Nos últimos anos, comecei a achar estranho o fato de os autores que estudam a mídia raramente clarificarem o sentido deste termo. O resultado desta falta clarificação tem como consequência não sabermos ao certo se os fenómenos que investigam têm realmente a ver com a mídia ou se a m´dia não serve antes de pretexto ou de alvo dos fantasmas, ora dos que idolatram, ora dos que demonizam as inovações técnicas que fazem parte da sua experiência.

 

Tomemos o exemplo das chamadas análises críticas do suposto discurso da mídia. Será que os fenómenos discursivos que as pessoas observam nos discursos produzidos em ambientes midiáticos são diferentes dos fenómenos que encontramos em discursos produzidos noutros ambientes, como nos discursos que as pessoas produzem, por exemplo, durante um jantar entre amigos ou em família, no balneário de um ginásio, durante os transportes públicos ou num bar? Por detrás destas análises existe a pretensão da existência de discursos não midiáticos. Mas será que haverá discursos não mediáticos? Concretamente, será que, por exemplo, as marcas racistas, sexistas, fascistas, que aquilo que costumam identificar as análises que pretendem estudar os supostos discursos da mídia têm propriamente a ver com a mídia ou podemos encontra-las em quaisquer outras atividades discursivas das pessoas?

 

De maneira genérica, podemos ainda formular estas questões: será que a mídia faz discursos? De que mídia se trata quando se diz que produzem discursos? Será que afinal a mídia fala? Falar de discurso dos mídia não é uma maneira disfarçada de magia, uma versão atual das fábulas do tempo em que os animais falavam?

 

Para obter os elementos indispensáveis para encontrar resposta para  estas questões, parece-me indispensável começar por identificar aquilo a que damos o nome de mídia.

 

 

O que é a mídia?


Antes de procurar responder a esta pergunta, vou recordar a origem do termo.O termo médium (no plural, media) é um termo latino que foi introduzido em inglês, no final do século XIX, nos Estados Unidos da América, no contexto cultural específico dessa época, para designar três inventos recentemente inventados: o telégrafo, a fotografia e a rádio. O que levava os americanos a designar estes inventos como mídia era o fato de tornarem possível a transmissão de mensagens entre pessoas distantes, objetivo que os médiuns também procuravam atingir nas sessões espíritas que surgiram nessa época. Este neologismo surgiu, por conseguinte, no contexto da associação destas técnicas com o cardecismo e a prática do espiritismo, então muito em voga nos Estados Unidos.

 

O que contribuiu para a conjugação destes inventos com o espiritismo, à primeira vista tão diferentes, foi o facto de a fotografia, a telegrafia e a telefonia serem frequentemente utilizadas, nos primeiros tempos, pelos médiuns, nas sessões espíritas, para sugerir a presença dos familiares e dos amigos falecidos ou que tinham ficado nos países europeus de onde eram originários os colonos do continente americano.

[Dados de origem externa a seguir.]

Lemma randInt_single_value_witness :
  (word_engine Z lcg_draw /\ Int64.in_range 7) /\
  randInt Z lcg_draw 1 7 7 42 = Some (7, snd (lcg_draw 42)).
Proof.
  assert (H7 : Int64.in_range 7) by (vm_compute; split; congruence).
  split; [exact (conj lcg_word_engine H7)|].
  exact (randInt_single_value Z lcg_draw 0 7 42 lcg_word_engine H7).
Defined.

(** X21: no value of a range narrower than the engine's is left out: for
    every [v] with [l <= v <= r] there is a 32-bit word on which, as the
    first word of the engine, [randInt(l, r)] returns [v] without a
    redraw. *)
Theorem randInt_reaches_every_value (l r v : Z) :
  Int64.in_range l -> Int64.in_range r ->
  l <= v <= r -> r - l < 2 ^ 32 - 1 ->
  exists x, 0 <= x < 2 ^ 32 /\
    forall (engine : Type) (draw : engine -> Z * engine)
           (fuel : nat) (rng : engine),
      fst (draw rng) = x ->
      randInt engine draw (S fuel) l r rng = Some (v, snd (draw rng)).
Proof.
  intros Hl Hr Hv Hnarrow.
  destruct (accepted_word_exists (r - l + 1) (v - l) ltac:(lia) ltac:(lia))
    as (x & Hx & Hacc & Hq).
  exists x. split; [exact Hx|].
  intros engine draw fuel rng Hdraw. unfold randInt.
  rewrite uniform_int_distribution_accepts;
    rewrite ?Hdraw; try (assumption || lia).
  rewrite Hq. f_equal. f_equal. lia.
Qed.

Lemma randInt_reaches_every_value_witness :
  (Int64.in_range 1 /\ Int64.in_range 6 /\ 1 <= 4 <= 6 /\ 6 - 1 < 2 ^ 32 - 1) /\
  exists x, 0 <= x < 2 ^ 32 /\
    forall (engine : Type) (draw : engine -> Z * engine)
           (fuel : nat) (rng : engine),
      fst (draw rng) = x ->
      randInt engine draw (S fuel) 1 6 rng = Some (4, snd (draw rng)).
Proof.
  assert (H1 : Int64.in_range 1) by (vm_compute; split; congruence).
  assert (H6 : Int64.in_range 6) by (vm_compute; split; congruence).
  assert (Hv : 1 <= 4 <= 6) by lia.
  assert (Hn : 6 - 1 < 2 ^ 32 - 1) by lia.
  split; [exact (conj H1 (conj H6 (conj Hv Hn)))|].
  exact (randInt_reaches_every_value 1 6 4 H1 H6 Hv Hn).
Defined.

(** *** Every call with [l <= r] returns *)

Lemma all_ones_accepted W : 0 < W <= 2 ^ 32 -> accepted W (2 ^ 32 - 1).
Proof.
  intros HW. unfold accepted.
  destruct (Z.eq_dec W (2 ^ 32)) as [->|Hne].
  - rewrite Z.sub_diag, Z.mod_0_l by lia. apply Z.mod_pos_bound. lia.
  - replace ((2 ^ 32 - 1) * W) with (2 ^ 32 - W + (W - 1) * 2 ^ 32) by ring.
    rewrite Z_mod_plus_full, (Z.mod_small (2 ^ 32 - W) (2 ^ 32)) by lia.
    apply Z.mod_le; lia.
Qed.

Lemma all_ones_high W : 0 < W <= 2 ^ 32 -> (2 ^ 32 - 1) * W / 2 ^ 32 = W - 1.
Proof.
  intros HW. symmetry.
  apply (Z.div_unique _ _ (W - 1) (2 ^ 32 - W)); lia.
Qed.

Lemma high_word_range x W :
  0 <= x < 2 ^ 32 -> 0 < W -> 0 <= x * W / 2 ^ 32 < W.
Proof.
  intros Hx HW.
  split; [apply Z.div_pos; nia|apply Z.div_lt_upper_bound; nia].
Qed.

Section Returns.
Variable engine : Type.
Variable draw : engine -> Z * engine.
Hypothesis draw_word : word_engine engine draw.

Lemma word_at_bound k g : 0 <= word_at engine draw k g < 2 ^ 32.
Proof. unfold word_at. apply (draw_bound engine draw draw_word). Qed.

Lemma skip_skip a b g :
  skip engine draw b (skip engine draw a g) = skip engine draw (a + b) g.
Proof.
  revert g. induction a as [|a IH]; intros g; cbn; [reflexivity|apply IH].
Qed.

Lemma word_at_skip a i g :
  word_at engine draw i (skip engine draw a g) = word_at engine draw (a + i) g.
Proof. unfold word_at. now rewrite skip_skip. Qed.

Lemma skip_S k g :
  skip engine draw (S k) g = snd (draw (skip engine draw k g)).
Proof.
  replace (S k) with (k + 1)%nat by lia. now rewrite <- skip_skip.
Qed.

(** A rejected first word costs one unit of fuel and one word. *)
Lemma nd_rejected_step fuel W g :
  0 < W < 2 ^ 32 -> ~ accepted W (word_at engine draw 0 g) ->
  nd engine draw (S fuel) W g = nd engine draw fuel W (snd (draw g)).
Proof.
  intros HW Hrej. unfold accepted, word_at in Hrej. cbn [skip] in Hrej.
  pose proof (draw_bound engine draw draw_word g) as Hx.
  pose proof (draw_bound engine draw draw_word (snd (draw g))) as Hx1.
  pose proof (Z.mod_pos_bound (2 ^ 32 - W) W ltac:(lia)) as HT.
  assert (Hthr : u32 (- W) = 2 ^ 32 - W).
  { unfold u32. replace (- W) with (2 ^ 32 - W + (-1) * 2 ^ 32) by ring.
    rewrite Z_mod_plus_full. apply Z.mod_small. lia. }
  unfold nd.
  destruct (draw g) as [x g1]; cbn [fst snd] in *.
  rewrite (u64_small x), (u64_small W) by lia.
  rewrite (u64_small (x * W)) by nia.
  unfold u32 at 1.
  destruct (Z.ltb_spec ((x * W) mod 2 ^ 32) W) as [_|Hge]; [|lia].
  rewrite Hthr. cbn [nd_retry]. unfold u32 at 1.
  destruct (Z.ltb_spec ((x * W) mod 2 ^ 32) ((2 ^ 32 - W) mod W)) as [_|Hge];
    [|lia].
  destruct (draw g1) as [x1 g2]; cbn [fst snd] in *.
  rewrite (u64_small x1), (u64_small W) by lia.
  rewrite (u64_small (x1 * W)) by nia.
  destruct (Z.ltb_spec (u32 (x1 * W)) W) as [Hlt|Hge]; [reflexivity|].
  assert (Hno : (u32 (x1 * W) <? (2 ^ 32 - W) mod W) = false)
    by (apply Z.ltb_ge; lia).
  destruct fuel; cbn [nd_retry]; now rewrite Hno.
Qed.

(** The downscaling loop returns on the first accepted word. *)
Lemma nd_first_accepted W j :
  0 < W < 2 ^ 32 ->
  forall g fuel,
    (forall i, (i < j)%nat -> ~ accepted W (word_at engine draw i g)) ->
    accepted W (word_at engine draw j g) ->
    (j <= fuel)%nat ->
    nd engine draw fuel W g
      = Some (word_at engine draw j g * W / 2 ^ 32, skip engine draw (S j) g).
Proof.
  intros HW. induction j as [|j IH]; intros g fuel Hrej Hacc Hf.
  - unfold word_at in *. cbn [skip] in *.
    apply nd_accepts; [assumption| |assumption].
    apply (draw_bound engine draw draw_word).
  - destruct fuel as [|fuel]; [lia|].
    rewrite nd_rejected_step; [|assumption|apply Hrej; lia].
    apply (IH (snd (draw g)) fuel); [|assumption|lia].
    intros i Hi. apply (Hrej (S i)). lia.
Qed.

Lemma first_accepted_exists W k :
  forall g, accepted W (word_at engine draw k g) ->
  exists j, (j <= k)%nat /\ accepted W (word_at engine draw j g) /\
            forall i, (i < j)%nat -> ~ accepted W (word_at engine draw i g).
Proof.
  induction k as [|k IH]; intros g Hacc.
  - exists 0%nat. repeat split; [lia|assumption|intros i Hi; lia].
  - destruct (Z_le_gt_dec ((2 ^ 32 - W) mod W)
                          ((word_at engine draw 0 g * W) mod 2 ^ 32)) as [H0|H0].
    + exists 0%nat. repeat split; [lia|exact H0|intros i Hi; lia].
    + destruct (IH (snd (draw g)) Hacc) as (j & Hj & Haj & Hrj).
      exists (S j). repeat split; [lia|exact Haj|].
      intros [|i] Hi; [unfold accepted; lia|]. apply (Hrj i). lia.
Qed.

(** The draw of the high part, from [[0, H]], returns on the first word
    accepted for [H + 1] values, with the high word of its product. *)
Lemma high_part_first_accepted H j g fuel :
  1 <= H < 2 ^ 32 ->
  (forall i, (i < j)%nat -> ~ accepted (H + 1) (word_at engine draw i g)) ->
  accepted (H + 1) (word_at engine draw j g) ->
  (S j <= fuel)%nat ->
  uniform_int_distribution engine draw fuel 0 H g
    = Some (word_at engine draw j g * (H + 1) / 2 ^ 32, skip engine draw (S j) g).
Proof.
  intros HH Hrej Hacc Hf. destruct fuel as [|fuel]; [lia|].
  assert (H0 : Int64.in_range 0) by (vm_compute; split; congruence).
  assert (HHr : Int64.in_range H)
    by (unfold Int64.in_range, Int64.min_int, Int64.max_int; lia).
  pose proof (word_at_bound j g) as Hx.
  pose proof (high_word_range _ (H + 1) Hx ltac:(lia)) as Hv.
  cbn [uniform_int_distribution].
  rewrite (urange_exact 0 H H0 HHr ltac:(lia)), Z.sub_0_r.
  unfold urngrange, urngmax, urngmin.
  destruct (Z.ltb_spec H (2 ^ 32 - 1 - 0)) as [Hnarrow|Hfull].
  - rewrite (u64_small (H + 1)) by lia.
    unfold u32 at 1. rewrite (Z.mod_small (H + 1)) by lia.
    rewrite (nd_first_accepted (H + 1) j ltac:(lia) g fuel Hrej Hacc ltac:(lia)).
    rewrite (offset_exact 0 H) by (assumption || lia).
    now rewrite Z.add_0_l.
  - assert (HM : H = 2 ^ 32 - 1) by lia. subst H.
    destruct (Z.ltb_spec (2 ^ 32 - 1 - 0) (2 ^ 32 - 1)) as [Hlt|_]; [lia|].
    assert (j = 0%nat) as ->.
    { destruct j as [|j]; [reflexivity|]. exfalso. apply (Hrej 0%nat); [lia|].
      unfold accepted. replace (2 ^ 32 - 1 + 1) with (2 ^ 32) by lia.
      rewrite Z.sub_diag, Z.mod_0_l by lia. apply Z.mod_pos_bound. lia. }
    unfold word_at in *. cbn [skip] in *.
    destruct (draw g) as [x g1]; cbn [fst snd] in *.
    rewrite (u64_small x) by lia. rewrite (u64_small (x - 0)) by lia.
    rewrite (offset_exact 0 (2 ^ 32 - 1)) by (assumption || lia).
    replace (2 ^ 32 - 1 + 1) with (2 ^ 32) by lia.
    rewrite Z.div_mul by lia. do 2 f_equal. lia.
Qed.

Como as fotografias da época não tinham a qualidade e a precisão das fotografias de hoje, os retratos davam a impressão de estar rodeados por uma espécie de auréola que era interpretada como a representação da aura ou da alma das pessoas retratadas. Era esta impressão que os médiuns utilizavam para provocarem a ilusão da presença dos familiares distantes ou dos entes queridos desaparecidos. Por seu lado, a batida do telégrafo e os ruídos que acompanhavam o som das primeiras emissões radiofónicas, ainda em fase de experimentação laboratorial, que, na época, utilizavam as ondas curtas que, como sabemos, são de difícil sintonização, eram encarados como curiosidades semelhantes às que costumavam ser apresentadas nos circos e nas feiras. Os sons captados eram acompanhados de ruídos semelhantes aos de passos que eram associados ao caminhar por cima de gravilha ou de areia, o que era utilizado pelos médiuns para sugerir os passos das pessoas evocadas pelos participantes nas sessões que organizavam. O entusiasmo com que estes novos dispositivos foram adotados decorria, por isso, da sua natureza telepática, do fato de possibilitarem o contato com as pessoas distantes ou desaparecidas, numa época em que esta possibilidade animava e mobilizava de maneira muito intensa a imaginação das pessoas.

 

 

A dimensão técnica dos media


Como vemos, aquilo que o termo mídia designa compreende objetos técnicos ou artefactos.

 

Gostaria de começar por recordar que, para os seres humanos, a experiência do mundo sempre dependeu da invenção de dispositivos técnicos. Esta dependência, ao contrário daquilo que algumas pessoas parecem pressupor, não é propriamente uma característica do nosso tempo. Não é possível pensar a existência de seres humanos apenas dependentes dos seus dispositivos naturais. A espécie humana esteve desde sempre dependente dos seus inventos técnicos, uma vez que o processo de hominização consiste precisamente na atrofia dos seus dispositivos naturais e na correspondente aquisição da tendência para a elaboração de artefactos que compensem os dispositivos naturais atrofiados.

 

A invenção dos mais recentes dispositivos técnicos a que nos acostumámos a dar o nome de midiáticos e a sua rápida assimilação nas sociedades atuais, ao contrário de que pensam alguns autores a que se costuma dar o nome de pós-modernos, não produz propriamente novas modalidades de experiência, mas artefactos que tornam possível a realização ou a reificação técnica de simulacros das modalidades da experiência que, desde sempre e em todas as sociedades, foram vivenciadas pelos seres humanos. Os dispositivos midiáticos, por mais extraordinários que pareçam ser à primeira vista as suas realizações no nosso tempo, só podem realizar aquilo que já estava desde sempre presente na experiência do mundo dos seres humanos.

 

O ponto de partida da minha reflexão é bem conhecido e está acessível à observação de qualquer pessoa: ao contrário das outras espécies, os seres humanos, ao virem ao mundo, passam por todo um conjunto de processos biológicos que fazem com que nasçam em estado fetal, isto é, em estado biologicamente imaturo. Os seres humanos não são evidentemente os únicos seres vivos que nascem em estado fetal; os outros antropoides têm também esta característica, mas de todos os antropoides são aqueles em que estes processos são os mais profundos, o que faz com que sejam também os que levam mais tempo a atingir a maturidade. São estes processos biológicos que temos que começar por entender se queremos ter uma compreensão daquilo que é a experiência ou, se preferirmos, daquilo que vai distinguir a maneira de estar no mundo dos seres humanos da maneira como os outros seres vivos estão nos seus ecossistemas.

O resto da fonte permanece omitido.